Prosecutors blast 'Manafort’s lies' in closing arguments against ex-Trump campaign chairman

Prosecutors in the bank and tax fraud case against Paul Manafort used their closing arguments on Wednesday to paint the former Trump campaign chairman as a chronic liar, telling jurors Manafort is “not above the law.”

“Mr. Manafort lied to keep more money when he had it, and lied to get more money when he didn’t ... This is a case about Mr. Manafort’s lies,” prosecutor Greg Andres said.

Manafort, 69, is facing tax evasion and bank fraud charges after being accused of hiding income earned from his Ukrainian political work from the IRS. He’s also accused of fraudulently obtaining millions in bank loans.

He has pleaded not guilty to the charges.
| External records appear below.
(** [initializeElements] assigns the properties it lists and no other. *)
Lemma initializeElements_lookup p this name :
  name ∉ App.elements.*1 → App.initializeElements p this !! name = this !! name.
Proof.
  unfold App.initializeElements. generalize App.elements. intros l.
  revert this. induction l as [|fe l IH]; intros this Hname; [done|].
  apply not_elem_of_cons in Hname as [Hne Hname]. simpl.
  rewrite IH by done. by rewrite lookup_insert_ne.
Qed.

Lemma ws_not_an_element : "ws" ∉ App.elements.*1.
Proof.
  unfold App.elements. cbn [fmap list_fmap fst]. intros H.
  repeat (apply elem_of_cons in H as [H|H]; [discriminate|]).
  by apply elem_of_nil in H.
Qed.

(** No method of the application assigns the property [ws]. *)
Lemma reachable_ws_unassigned this : App.reachable this → this !! "ws" = None.
Proof.
  induction 1 as [p cm vm sock|S E stringify p message this w _ IH
                  |sock this _ IH|timer this _ IH|this _ IH|this _ IH].
  - unfold App.constructor, App.connectWebSocket.
    rewrite lookup_insert_ne, initializeElements_lookup
      by (done || apply ws_not_an_element).
    by repeat (rewrite lookup_insert_ne by done).
  - destruct message; simpl; try done; by rewrite lookup_insert_ne.
  - unfold App.connectWebSocket. by rewrite lookup_insert_ne.
  - unfold App.handleTyping.
    rewrite lookup_insert_ne by done. case_match; [done|].
    by rewrite lookup_insert_ne.
  - unfold App.typing_timeout. by rewrite lookup_insert_ne.
  - unfold App.leaveGroup. by rewrite lookup_insert_ne.
Qed.
(** [set width] reaches the sprite and what is below it, and there the width
    geometry only. *)
Lemma set_width_reach fuel id value st s :
  well_formed rank st → st !! id = Some s → (rank id < fuel)%nat →
  ∃ st' s',
    set_width fuel id value st = Some st' ∧ well_formed rank st' ∧
    st' !! id = Some s' ∧ _width s' = value ∧
    (∀ j, dropX <$> st' !! j = dropX <$> st !! j) ∧
    (∀ j, j ≠ id → ¬ descends st id j → st' !! j = st !! j) ∧
    (_width s = value → st' = st).
Proof.
  intros Hwf Hs Hfuel.
  destruct (set_width_total rank fuel id value st Hwf) as [st' H];
    [by rewrite Hs|done|].
  assert (writes Xwrite rank (S (rank id)) st st') as Hw
    by (eapply set_width_writes; [by apply well_formed_wranked|done]).
  destruct (set_width_result fuel id value st st' s Hwf Hs H)
    as (s' & Hs' & Hv & _).
  exists st', s'. split; [done|]. split.
  { eapply writes_well_formed;
      [apply Xwrite_kids|apply Xwrite_parent|done..]. }
  split; [done|]. split; [done|]. split.
  { intros j. eapply writes_proj; [apply Xwrite_dropX|done]. }
  split.
  { intros j Hne Hnd.
    eapply (writes_subtree Xwrite rank st st' id j Hwf);
      [by rewrite Hs| |done|done].
    intros rank' Hr. by eapply set_width_writes. }
  intros E. destruct fuel as [|fuel]; [lia|]. simpl in H.
  rewrite Hs in H. simpl in H. unfold num_eqb in H.
  rewrite bool_decide_eq_true_2 in H by done. by injection H.
Qed.

(** [_resizeWidth] on a sprite under a parent. *)
Lemma _resizeWidth_result fuel id st s p ps :
  well_formed rank st → st !! id = Some s → (rank id < fuel)%nat →
  _parent s = Some p → st !! p = Some ps →
  ∃ st' s',
    _resizeWidth fuel id st = Some st' ∧ st' !! id = Some s' ∧
    dropX s' = dropX s ∧ well_formed rank st' ∧
    writes Xwrite rank (S (rank id)) st st' ∧
    (∀ l r, _left s = Some l → _right s = Some r →
            _width s' = _width ps - l - r ∧
            x s' = l + _originPixelX s') ∧
    (∀ pc, _left s = None ∨ _right s = None →
           _percentWidth s = Some pc →
           _width s' = _width ps * pc ∧
           (_alignX s = None → x s' = x s)) ∧
    (_left s = None ∨ _right s = None → _percentWidth s = None → s' = s).
Proof.
  intros Hwf Hs Hfuel Hp Hps.
  destruct (_resizeWidth_spec rank fuel id st s Hwf Hs Hfuel)
    as (st' & s' & H & Hwf' & Hw & Hs' & Hpin).
  exists st', s'. split; [done|]. split; [done|].
  destruct (writes_proj_Some_1 Xwrite rank dropX _ _ _ id s
              Xwrite_dropX Hw Hs) as (s0 & Hs0 & Hd).
  assert (s0 = s') as -> by congruence.
  split; [done|]. split; [done|]. split; [done|].
  split; [intros l r Hl Hr; by apply (Hpin p ps l r)|].
  unfold _resizeWidth, _resizeWidth_with in H.
  rewrite Hs in H. simpl in H. rewrite Hp, Hps in H. simpl in H.
  split.
  - intros pc Hno Hpc. rewrite Hpc in H.
    assert (set_width fuel id (_width ps * pc) st = Some st') as Hset
      by (destruct Hno as [E | E]; rewrite E in H;
          [|destruct (_left s)]; exact H).
    destruct (set_width_result fuel id _ st st' s Hwf Hs Hset)
      as (s1 & Hs1 & Hv & _ & Hx).
    assert (s1 = s') as -> by congruence. done.
  - intros Hno Hpc. rewrite Hpc in H.
    assert (Some st = Some st') as [= <-]
      by (destruct Hno as [E | E]; rewrite E in H;
          [|destruct (_left s)]; exact H).
    congruence.
Qed.

(** One step of the re-layout of the children of [p]. *)
Lemma relayoutWidth_child fuel c st s p ps :
  well_formed rank st → st !! c = Some s → _parent s = Some p →
  st !! p = Some ps → (rank c < rank p)%nat → (rank c < fuel)%nat →
  ∃ st' s',
    (st1 ← _resizeWidth_with (set_width fuel) c st; _adjustAlignX c st1)
      = Some st' ∧
    st' !! c = Some s' ∧ laid_outX (_width ps) s s'.
Proof.
  intros Hwf Hs Hp Hps Hrk Hfuel.
  destruct (_resizeWidth_result fuel c st s p ps Hwf Hs Hfuel Hp Hps)
    as (st1 & s1 & H1 & Hs1 & Hd & Hwf1 & Hw1 & Hpin & Hpct & Hnone).
  unfold _resizeWidth in H1. rewrite H1. simpl.
  assert (st1 !! p = Some ps) as Hps1
    by (rewrite (writes_frame _ _ _ _ _ p Hw1) by lia; done).
  destruct (dropX_fields _ _ Hd) as (Ep & Ea & Elo & Ehi & Epc & _).
  destruct (_adjustAlignX_result c st1 s1 p ps Hs1) as
    (v & H2 & HL & HR & HC & HN); [congruence|done|].
  rewrite H2. eexists _, _. split; [done|].
  split; [apply lookup_insert_eq|].
  rewrite Ea in HL, HR, HC, HN.
  unfold laid_outX. simpl.
  split; [intros l r Hl Hr; by apply (Hpin l r)|].
  split; [intros pc Hno Hpc; by apply (Hpct pc)|].
  split; [intros Hno Hpc; by rewrite (Hnone Hno Hpc)|].
  split; [intros E; rewrite (HL E); ring|].
  split; [intros E; rewrite (HR E); ring|].
  split; [intros E; rewrite (HC E); ring|].
  split; [intros E l r Hl Hr; rewrite (HN E); by apply (Hpin l r)|].
  intros E Hno. rewrite (HN E).
  destruct (_percentWidth s) as [pc|] eqn:Hpc.
  - by apply (Hpct pc).
  - by rewrite (Hnone Hno eq_refl).
Qed.

(** The re-layout of a list of children reaches them and what is below
    them only. *)
Lemma relayoutWidth_each_frame fuel cs st0 st st' j :
  well_formed rank st0 →
  (∀ rank', wranked rank' st0 → wranked rank' st) →
  Forall (λ c, is_Some (st0 !! c)) cs →
  forEach (λ child st1,
             st2 ← _resizeWidth_with (set_width fuel) child st1;
             _adjustAlignX child st2) cs st = Some st' →
  j ∉ cs → (∀ c, c ∈ cs → ¬ descends st0 c j) →
  st' !! j = st !! j.
Proof.
  intros Hwf Hr Hcs H Hj Hnd.
  destruct (forest_rank rank st0 cs Hwf Hcs) as (rank' & Hr' & H0 & H1).
  eapply (writes_frame Xwrite rank' 1%nat).
  - eapply (relayoutWidth_each_writes rank' (set_width fuel) cs);
      [|by apply Hr| |exact H].
    + intros; by eapply set_width_writes.
    + apply Forall_forall. intros c Hc. rewrite (H0 c Hc). lia.
  - by rewrite H1.
Qed.

(** Resizing a sprite lays out each of its children again. *)
Lemma set_width_relayout fuel st p ps c sc value :
  well_formed rank st → tree_shaped st →
  st !! p = Some ps → c ∈ kids ps → st !! c = Some sc →
  _width ps ≠ value → (rank p < fuel)%nat →
  ∃ st' sc', set_width fuel p value st = Some st' ∧ st' !! c = Some sc' ∧
             laid_outX value sc sc'.
Proof.
  intros Hwf Htree Hp Hc Hsc Hne Hfuel.
  destruct (set_width_total rank fuel p value st Hwf) as [st' H];
    [by rewrite Hp|done|].
  exists st'. destruct fuel as [|f]; [lia|].
  pose proof H as Hrun. simpl in H. rewrite Hp in H. simpl in H.
  assert (num_eqb (_width ps) value = false) as E
    by (by apply bool_decide_eq_false).
  rewrite E in H. apply bind_Some in H as (st2 & H2 & H).
  set (s2 := with_originPixelX _ _) in H2.
  assert (writes Xwrite rank (S (rank p)) st (<[p := s2]> st)) as Hw1.
  { eapply writes_one; [lia|done|apply (Xwrite_width ps value)]. }
  destruct (_adjustAlignX_at p _ _ s2 (lookup_insert_eq _ _ _) H2)
    as [vx Hst2].
  rewrite insert_insert_eq in Hst2.
  assert (writes Xwrite rank (S (rank p)) st st2) as Hw2.
  { eapply writes_trans; [exact Hw1|]. by eapply _adjustAlignX_writes. }
  assert (well_formed rank st2) as Hwf2.
  { eapply writes_well_formed;
      [apply Xwrite_kids|apply Xwrite_parent|exact Hw2|exact Hwf]. }
  destruct (well_formed_lookup _ _ _ _ Hwf Hp) as [Hkids _].
  destruct (map_Forall_lookup_1 _ _ _ _ Htree Hp) as [Hnd Hpar].
  assert (_parent sc = Some p) as Hcp.
  { pose proof (proj1 (Forall_forall _ _) Hpar c Hc) as Ec.
    simpl in Ec. rewrite Hsc in Ec. by injection Ec. }
  assert (rank c < rank p)%nat as Hrk by (by apply Hkids).
  assert (c ≠ p) as Hneq by (intros ->; lia).
  assert (st2 !! p = Some (with_x vx s2)) as Hp2
    by (rewrite Hst2; apply lookup_insert_eq).
  assert (st2 !! c = Some sc) as Hc2
    by (rewrite Hst2; by rewrite lookup_insert_ne).
  apply list_elem_of_split in Hc as (pre & post & Hcs).
  rewrite Hcs in Hnd. apply NoDup_app in Hnd as (_ & Hpre & Hnd).
  apply NoDup_cons in Hnd as [Hpost _].
  assert (c ∉ pre) as Hpre' by (intros Hin; apply (Hpre c Hin); left).
  assert (∀ c', c' ∈ pre ++ c :: post →
            is_Some (st !! c') ∧ (rank c' < rank p)%nat ∧
            ¬ descends st c' c) as Hsib.
  { intros c' Hc'. rewrite <- Hcs in Hc'.
    destruct (Hkids c' Hc'). split; [done|]. split; [done|].
    eapply (siblings_apart rank st p ps); try done.
    rewrite Hcs. apply elem_of_app. right. left. }
  unfold _reLayoutChildrenOnWidthChanged_with in H.
  rewrite Hp2 in H. simpl in H.
  assert (children ps = Some (pre ++ c :: post)) as Hch.
  { unfold kids in Hcs. destruct (children ps) as [cs|]; simpl in Hcs;
      [by rewrite Hcs|by destruct pre]. }
  rewrite Hch in H.
  set (f0 := λ child st0,
               st1 ← _resizeWidth_with (set_width f) child st0;
               _adjustAlignX child st1) in H.
  assert (forEach f0 (pre ++ c :: post) st2 = Some st') as Hfe
    by (destruct pre; exact H).
  rewrite forEach_app in Hfe. apply bind_Some in Hfe as (sta & Hpre_run & Hfe).
  simpl in Hfe. apply bind_Some in Hfe as (stb & Hmid & Hpost_run).
  assert (∀ c0 v0 st0 st1, wranked rank st0 →
            set_width f c0 v0 st0 = Some st1 →
            writes Xwrite rank (S (rank c0)) st0 st1) as Hset
    by (intros; by eapply set_width_writes).
  assert (writes Xwrite rank (rank p) st2 sta) as Hwa.
  { eapply (relayoutWidth_each_writes rank (set_width f) pre);
      [exact Hset|by apply well_formed_wranked| |exact Hpre_run].
    apply Forall_forall. intros c' Hc'. apply Hsib.
    apply elem_of_app. by left. }
  assert (well_formed rank sta) as Hwfa.
  { eapply writes_well_formed;
      [apply Xwrite_kids|apply Xwrite_parent|exact Hwa|exact Hwf2]. }
  assert (sta !! p = Some (with_x vx s2)) as Hpa
    by (rewrite (writes_frame _ _ _ _ _ p Hwa) by lia; done).
  assert (sta !! c = Some sc) as Hca.
  { rewrite <- Hc2.
    eapply (relayoutWidth_each_frame f pre st st2 sta c Hwf);
      [| |exact Hpre_run|exact Hpre'|].
    - intros rank' Hr'. eapply writes_wranked; [apply Xwrite_kids|exact Hw2|done].
    - apply Forall_forall. intros c' Hc'. apply Hsib.
      apply elem_of_app. by left.
    - intros c' Hc'. apply Hsib. apply elem_of_app. by left. }
  destruct (relayoutWidth_child f c sta sc p (with_x vx s2) Hwfa Hca Hcp Hpa)
    as (stb' & sb & Hmid' & Hsb & Hlaid); [done|lia|].
  unfold f0 in Hmid. rewrite Hmid in Hmid'. injection Hmid' as <-.
  exists sb. split; [done|]. split; [|exact Hlaid].
  rewrite <- Hsb.
  assert (writes Xwrite rank (S (rank c)) sta stb) as Hwb.
  { eapply (relayoutWidth_each_writes rank (set_width f) [c]);
      [exact Hset|by apply well_formed_wranked|by repeat constructor; lia|].
    simpl. by rewrite Hmid. }
  eapply (relayoutWidth_each_frame f post st stb st' c Hwf);
    [| |exact Hpost_run|exact Hpost|].
  - intros rank' Hr'.
    eapply writes_wranked; [apply Xwrite_kids|exact Hwb|].
    eapply writes_wranked; [apply Xwrite_kids|exact Hwa|].
    eapply writes_wranked; [apply Xwrite_kids|exact Hw2|done].
  - apply Forall_forall. intros c' Hc'. apply Hsib.
    apply elem_of_app. right. by right.
  - intros c' Hc'. apply Hsib. apply elem_of_app. right. by right.
Qed.
End WidthLayout.
(** ** Layout of the height axis: what a call reaches, and where it leaves a
    child *)

Lemma Ywrite_fields s s' :
  Ywrite s s' →
  _parent s' = _parent s ∧ _alignY s' = _alignY s ∧
  _top s' = _top s ∧ _bottom s' = _bottom s ∧
  _percentHeight s' = _percentHeight s.
Proof. by destruct 1. Qed.

Lemma dropY_fields s s' :
  dropY s' = dropY s →
  _parent s' = _parent s ∧ _alignY s' = _alignY s ∧
  _top s' = _top s ∧ _bottom s' = _bottom s ∧
  _percentHeight s' = _percentHeight s ∧ kids s' = kids s.
Proof.
  intros H.
  pose proof (f_equal _parent H). pose proof (f_equal _alignY H).
  pose proof (f_equal _top H). pose proof (f_equal _bottom H).
  pose proof (f_equal _percentHeight H). pose proof (f_equal kids H).
  done.
Qed.

Section HeightLayout.
Variable rank : nat → nat.
Implicit Types st : Store.

(** [_adjustAlignY] on a sprite under a parent. *)
Lemma _adjustAlignY_result id st s p ps :
  st !! id = Some s → _parent s = Some p → st !! p = Some ps →
  ∃ v, _adjustAlignY id st = Some (<[id := with_y v s]> st) ∧
       (_alignY s = Some TOP → v = _originPixelY s) ∧
       (_alignY s = Some BOTTOM →
        v = _height ps - (_height s - _originPixelY s)) ∧
       (_alignY s = Some CENTER →
        v = _height ps * half + _originPixelY s - _height s * half) ∧
       (_alignY s = None → v = y s).
Proof.
  intros Hs Hp Hps. unfold _adjustAlignY. rewrite Hs. simpl. rewrite Hp.
  assert (<[id := with_y (y s) s]> st = st) as Hid.
  { apply insert_id. rewrite Hs. f_equal. by destruct s. }
  destruct (_alignY s) as [a|] eqn:Ea.
  - rewrite Hps. simpl.
    destruct a;
      first [ eexists; split; [reflexivity|];
              repeat split; intros E; first [discriminate E|reflexivity]
            | exists (y s); split; [by rewrite Hid|];
              repeat split; intros E; first [discriminate E|reflexivity] ].
  - exists (y s). split; [by rewrite Hid|].
    repeat split; intros E; first [discriminate E|reflexivity].
Qed.
(** * IntelliFinance: the transaction categorization engine

    A shallow embedding of [backend/app/ml/transaction_categorizer.py]:
    the text preprocessing, the trainable [TransactionCategorizer] with its
    pickle-backed model store, the zero-shot [HuggingFaceCategorizer], and the
    module-level decision chain [categorize_transaction].

    Python strings are modelled by [string] (the ASCII fragment of [str]),
    Python floats by the primitive binary64 floats, exceptions by an explicit
    [result] type, attribute mutation by state passing, and the third-party
    libraries (scikit-learn, transformers, pickle) by an interface [Libs]
    over which every theorem is quantified.

    The limits of the model: [str.lower] and [str.strip] are modelled on
    ASCII texts only; a library call ends by returning or by an
    [Exception], never by [SystemExit] or [KeyboardInterrupt]; the import
    statements at the head of the module are taken to have succeeded; and
    the file system has no regular file among the ancestors of a
    directory to create. *)

From Stdlib Require Import String Ascii List Bool Arith Lia Floats.
From stdpp Require Import base option gmap strings.
Import ListNotations.

Set Warnings "-inexact-float".
Local Open Scope list_scope.
Local Open Scope string_scope.

(** ** Python [str] methods used by the module *)

Module PyStr.

(** [c.lower()] on one ASCII character: A to Z are lowered, every other
    character stays. *)
Definition lower_ascii (c : ascii) : ascii :=
  let n := nat_of_ascii c in
  if (65 <=? n)%nat && (n <=? 90)%nat then ascii_of_nat (n + 32) else c.

(** [s.lower()] on an ASCII text, character by character; the length is
    kept.  Beyond ASCII [str.lower] lowers further letters, and some of
    them into more than one code point (U+0130 becomes two), which this
    function does not follow. *)
Fixpoint lower (s : string) : string :=
  match s with
  | EmptyString => EmptyString
  | String c s' => String (lower_ascii c) (lower s')
  end.

(** The ASCII characters [str.strip()] removes: TAB, LF, VT, FF, CR,
    FS, GS, RS, US and the space.  The spaces beyond ASCII that
    [str.strip()] removes as well (U+0085, U+00A0 and the other Unicode
    spaces) are not covered. *)
Definition is_space (c : ascii) : bool :=
  let n := nat_of_ascii c in
  ((9 <=? n)%nat && (n <=? 13)%nat)
  || ((28 <=? n)%nat && (n <=? 31)%nat)
  || (n =? 32)%nat.

Definition is_empty (s : string) : bool :=
  match s with EmptyString => true | String _ _ => false end.

(** [s.lstrip()] *)
Fixpoint lstrip (s : string) : string :=
  match s with
  | EmptyString => EmptyString
  | String c s' => if is_space c then lstrip s' else s
  end.

(** [s.rstrip()] *)
Fixpoint rstrip (s : string) : string :=
  match s with
  | EmptyString => EmptyString
  | String c s' =>
      let r := rstrip s' in
      if is_space c && is_empty r then EmptyString else String c r
  end.

(** [s.strip()] *)
Definition strip (s : string) : string := rstrip (lstrip s).

(** The scan of [s.replace(old, new)] for a non-empty [old]: occurrences
    are found left to right and do not overlap; [skip] counts the
    characters of the current occurrence still to be dropped. *)
Fixpoint replace_scan (skip : nat) (old new s : string) : string :=
  match s with
  | EmptyString => EmptyString
  | String c s' =>
      match skip with
      | S k => replace_scan k old new s'
      | O =>
          if String.prefix old s
          then new ++ replace_scan (String.length old - 1) old new s'
          else String c (replace_scan 0 old new s')
      end
  end.
(** C6, as the code has it.  On two present core counts the comparison gives
    credit 1 when they are equal and credit 0 otherwise.  When the candidate
    differs from the requirement in the core count only, every other weight
    is earned: the score is [round(100 * sum of the other weights, 2)], the
    core count is the one mismatched attribute and nothing is missing.  For
    the default weights this score is exactly 85 = 100 - 0.15 * 100. *)
Theorem core_count_no_partial_credit :
  (forall a b : Z,
      @_compare_attribute F64.t _ "core_count" (PInt a) (PInt b)
      = if Z.eqb a b then one else zero)
  /\ (forall (e : @SpecMatchEngine F64.t) (r : ExtractedAttributes) (a b : Z),
      core_count r = Some a -> a <> b ->
      calculate_match_score e r (with_core_count r (Some b))
      = (percentage
           (py_sum (map snd (filter (not_key "core_count") (weights e)))),
         map fst (filter (fun kv => specified_in (to_normalized_dict r) kv
                                    && not_key "core_count" kv)%bool
                         (weights e)),
         map fst (filter (is_key "core_count") (weights e)),
         []))
  /\ (forall (r : ExtractedAttributes) (a b : Z),
      core_count r = Some a -> a <> b ->
      match_score (@default_engine F64.t _) r (with_core_count r (Some b))
      = F64.lit 85 0)
  /\ f_sub (F64.lit 100 0) (f_mul (F64.lit 15 (-2)) (F64.lit 100 0))
     = F64.lit 85 0.
Proof.
  split; [exact compare_core_count|].
  split; [exact score_core_count_mismatch|].
  split; [|vm_compute; reflexivity].
  intros r a b Ha Hab. unfold match_score.
  rewrite (score_core_count_mismatch _ r a b Ha Hab). vm_compute. reflexivity.
Qed.

Lemma core_count_no_partial_credit_witness :
  calculate_match_score (@default_engine F64.t _)
    Sample.cable (with_core_count Sample.cable (Some 4%Z))
  = (F64.lit 85 0,
     ["voltage"; "conductor_material"; "cross_section"; "insulation";
      "armouring"; "sheathing"],
     ["core_count"], []).
Proof.
  destruct core_count_no_partial_credit as (_ & Hscore & _).
  rewrite (Hscore default_engine Sample.cable 3%Z 4%Z eq_refl);
    [vm_compute; reflexivity | discriminate].
Defined.

End CoreCount.

(** ** Re-normalising *)

Lemma normalize_pyval_idem (v : pyval) :
  normalize_pyval (normalize_pyval v) = normalize_pyval v.
Proof. destruct v; simpl; [now rewrite normalize_value_idem | reflexivity]. Qed.

(** C10.  [normalize_value] is idempotent on every string; every canonical
    name of the synonym table is a fixed point; and normalising the two
    values before [_compare_attribute] normalises them again leaves the
    credit unchanged. *)
Theorem normalize_value_idempotent :
  (forall value : string,
      normalize_value (normalize_value value) = normalize_value value)
  /\ (forall kv : string * string,
      In kv Config.NORMALIZED_VALUES -> normalize_value (snd kv) = snd kv)
  /\ (forall (attr : string) (r o : pyval),
      @_compare_attribute F64.t _ attr (normalize_pyval r) (normalize_pyval o)
      = _compare_attribute attr r o).
Proof.
  split; [exact normalize_value_idem|]. split.
  - intros kv Hin. pose proof table_values_fixed as T.
    rewrite forallb_forall in T. now apply String.eqb_eq, T.
  - intros attr r o. unfold _compare_attribute.
    now rewrite !normalize_pyval_idem.
Qed.

Lemma normalize_value_idempotent_witness :
  normalize_value "gi_strip" = "gi_strip"%string.
Proof.
  destruct normalize_value_idempotent as (_ & Hfix & _).
  apply (Hfix ("gi strip", "gi_strip")%string).
  vm_compute. tauto.
Defined.

(** ** Voltage and cross section *)

Section NumericComparators.

Open Scope string_scope.

Lemma SFltb_asym (x y : spec_float) : SFltb y x = true -> SFltb x y = false.
Proof.
  unfold SFltb. rewrite (SFcompare_antisym x y).
  destruct (SFcompare x y) as [[]|]; simpl; congruence.
Qed.







Lemma score_step_no_credit (rfp oem : list (string * pyval)) (t : @Tally F64.t)
  (attr : string) (weight : F64.t) (r o : pyval) :
  dict_get attr rfp = Some r -> dict_get attr oem = Some o ->
  @_compare_attribute F64.t _ attr r o = zero ->
  score_step rfp oem t (attr, weight)
  = {| score := score t; matched := matched t;
       mismatched := mismatched t ++ [attr]; missing := missing t |}.
Proof.
  intros Hr Ho Hc.
  rewrite (score_step_compared rfp oem t attr weight r o Hr Ho).
  cbn zeta. rewrite Hc. reflexivity.
Qed.



End NumericComparators.

(** ** Range of the score *)

Section Shares.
Andres said the testimony over the last two weeks shows Manafort hid money in foreign bank accounts to spend on luxury items and real estate.

“The government asks you to return the only verdict that is consistent with the evidence, which is guilty on all charges,” Andres said.

He also told the jury Manafort “filed false tax returns” for five years, from 2010 to 2014.


“Mr. Manafort lied and lied again,” Andres said, accusing the defendant of not paying $15 million worth of taxes.

“He is not above the law,” Andres said.

After the prosecution’s closing arguments, which lasted more than an hour and a half, the court broke for recess. The defense is set to deliver closing arguments on Wednesday afternoon before the case goes to the jury.

As the trial got underway, Manafort, wearing a blue suit and blue shirt, rose, along with everyone else on the courtroom as jurors took their seats. Lead defense attorney Kevin Downing patted Manafort on the back and they both smiled.

During the prosecution’s closing arguments, Manafort sat stone-faced, glaring at a TV on his table showing the exhibits.

A day earlier, the defense rested their case without calling Manafort or any other witnesses the stand. Addressing the court for the first time during his trial, Manafort stood up and told Judge T.S. Ellis III that he did not want to testify.

“We believe the government has failed to meet their burden of proof and we’ve rested on that,” Downing told reporters outside court Tuesday.

Special Counsel Robert Mueller’s team rested their case Monday afternoon after about two weeks of testimony from prosecution witnesses.

Before closing arguments, Ellis ruled against the defense’s motion to acquit.

Ellis, who has not shied from making colorful comments during the trial, signaled that he will tell the jury to disregard any comments he made during witness testimony that might have shown his opinion.

“Do you think I made any comments?” Ellis asked both sides on Tuesday.

After a short silence, prosecutor Andres stood and said, “Yes.”

There was audible laughter in the courtroom.

Last week, the prosecution’s star witness, Rick Gates – Manafort’s former business partner who struck a plea deal to cooperate with the government -- testified that he and Manafort committed bank and tax fraud together.

Manafort’s legal troubles won’t end with this trial. He is also facing charges in a separate federal court case in Washington, including conspiring against the United States, conspiring to launder money, failing to register as an agent of a foreign principal and providing false statements.

Fox News’ Lucas Tomlinson contributed to this report.